Focusing on the epidemic of asthma among the under-resourced and mostly minority children in the District of Columbia, Stephen Teach, M.D., M.P.H., leads a multidisciplinary and highly collaborative program spanning the full spectrum of clinical and translational research. The program, known as IMPACT DC (Improving Pediatric Asthma Care in the District of Columbia) has funding from NIAID, NHLBI, Patient-Centered Outcomes Research Institute (PCORI), the Department of Health of the District of Columbia and several foundations. The program works to address the disparities in care and outcomes among inner-city children with asthma in the District, while serving as a model program for the nation. IMPACT DC’s research effects and collaborations include elements of T1-T4 translational research.

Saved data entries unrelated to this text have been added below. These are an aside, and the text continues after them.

Definition restoreName (k : PartitionKey.t) (acc : gmap string DataName) (v : JsValue)
    : result (string * DataName) :=
  match entryFields v with
  | None => fail k "a data name is not an object"
  | Some fields =>
      match unknownField ["name"; "live"; "highWater"; "removed"] fields with
      | Some field => fail k ("a data name has the unknown field '" +:+ field +:+ "'")
      | None =>
          match assoc_get "name" fields with
          | Some (VStr name) =>
              if bool_decide (is_Some (acc !! name)) then
                fail k "a data name is missing or appears twice"
              else
                match BlobRef.integerFrom 1 (assoc_get "highWater" fields) with
                | None =>
                    fail k ("data " +:+ name +:+ "'s high-water mark is not a positive integer")
                | Some hw =>
                    match liveVersions hw (assoc_get "live" fields) with
                    | None =>
                        fail k ("data " +:+ name +:+ "'s live versions are not distinct positive " +:+
                                "integers up to its high-water mark")
                    | Some live =>
                        r ← restoreRemoved k name hw live (assoc_get "removed" fields);
                        Ok (name, MkName (list_to_set live) hw r)
                    end
                end
          | _ => fail k "a data name is missing or appears twice"
          end
      end
  end.

Fixpoint restoreNames (k : PartitionKey.t) (l : list JsValue) (acc : gmap string DataName)
    : result (gmap string DataName) :=
  match l with
  | [] => Ok acc
  | v :: l =>
      '(name, entry) ← restoreName k acc v;
      restoreNames k l (<[name := entry]> acc)
  end.

Definition restoreHolder (k : PartitionKey.t) (v : option JsValue) : result (option string) :=
  match v with
  | None => Ok None
  | Some (VStr s) =>
      if bool_decide (s = "") then fail k "leaseHolder is not a non-empty string" else Ok (Some s)
  | Some _ => fail k "leaseHolder is not a non-empty string"
  end.
Lemma restoreName_toJSON k acc name e :
  nameOk e → acc !! name = None → restoreName k acc (nameToJSON (name, e)) = Ok (name, e).
Proof.
  intros Hok Ha. unfold restoreName, nameToJSON. cbn [entryFields].
  assert (unknownField ["name"; "live"; "highWater"; "removed"]
    ([("name", VStr (name, e).1);
      ("live", VArr (VNum <$> js_sort versionCompare (elements (live (name, e).2))));
      ("highWater", VNum (highWater (name, e).2))] ++
     (if VersionRanges.isEmpty (removed (name, e).2) then []
      else [("removed", rangesToJSON (removed (name, e).2))])) = None) as ->.
  { apply unknownField_app; [reflexivity|]. cbn [snd]. destruct (VersionRanges.isEmpty (removed e)); reflexivity. }
  rewrite !assoc_get_app. cbn [assoc_get fst snd]. eval_keys.
  rewrite bool_decide_eq_false_2 by (rewrite Ha; by intros []).
  destruct Hok as [H H1]. pose proof (marks_bound _ H).
  assert (BlobRef.integerFrom 1 (Some (VNum (highWater e))) = Some (highWater e)) as ->.
  { cbn. unfold isSafeInteger, MAX_TRACKED, MAX_SAFE_INTEGER in *.
    by rewrite !(proj2 (Z.leb_le _ _)) by lia. }
  rewrite liveVersions_toJSON; [|apply (marks_live _ H)|lia].
  rewrite restoreRemoved_toJSON by done. cbn. do 2 f_equal. destruct e as [lv hw rm]. cbn. f_equal.
  apply set_eq. intros v. by rewrite elem_of_list_to_set, elem_of_js_sort, elem_of_elements.
Qed.

Lemma restoreNames_toJSON k l acc :
  NoDup l.*1 → (∀ n e, (n, e) ∈ l → nameOk e ∧ acc !! n = None) →
  restoreNames k (nameToJSON <$> l) acc = Ok (list_to_map l ∪ acc).
Proof.
  revert acc. induction l as [|[n e] l IH]; intros acc Hnd Hl.
  { cbn. by rewrite map_empty_union. }
  cbn in Hnd. apply NoDup_cons in Hnd as [Hn Hnd].
  destruct (Hl n e (list_elem_of_here _ _)) as [Hok Hacc].
  change (nameToJSON <$> (n, e) :: l) with (nameToJSON (n, e) :: (nameToJSON <$> l)).
  cbn [restoreNames]. rewrite restoreName_toJSON by done. cbn [mbind result_bind].
  rewrite IH; [|done|].
  - cbn. rewrite <-insert_union_r by (by apply not_elem_of_list_to_map_1). by rewrite insert_union_l.
  - intros n' e' Hin. destruct (Hl n' e') as [? ?]; [by apply list_elem_of_further|]. split; [done|].
    rewrite lookup_insert_ne; [done|]. intros ->. apply Hn. apply list_elem_of_fmap. by exists (n', e').
Qed.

As a site principal investigator with the NIAID-funded Inner City Asthma Consortium and with the infrastructural support of the Clinical and Translational Science Institute at Children's National (CTSI-CN), Dr. Teach has studied novel immunomonitoring and immunotherapy in asthma. With support from the NHLBI as part of a large multicenter effort, the team is studying the role of the poly-antigenic oral bacterial extract given to infants in preventing the onset of later topic wheeze. At the other end of the translational spectrum, Dr. Teach collaborates with Randi Streisand, Ph.D., C.D.E., (Division of Psychology & Behavioral Health), on a PCORI-funded, randomized clinical trial of psycho-social stress management for parents of low-income urban youth with asthma in an effort to improve their children’s asthma care and outcomes.

Meet the Team

Inner City Asthma Consortium

With support from the National Institute of Allergy and Infectious Diseases (NIAID), the Inner City Asthma Consortium (ICAC) consists of 10 national sites and provides infrastructure for investigator-initiated studies of multiple clinical and translational aspects of immunomonitoring and immunotherapy among urban, underserved and largely minority children with moderate to severe asthma and atopy. Led at Children’s National Hospital by Stephen Teach, M.D., M.P.H., and now in its 14th year of continuous funding, the ICAC has recently inaugurated major prospective studies of the role of anti-IL-5 in mitigating morbidity in eosinophilic asthma and of desensitization in cockroach-sensitive children.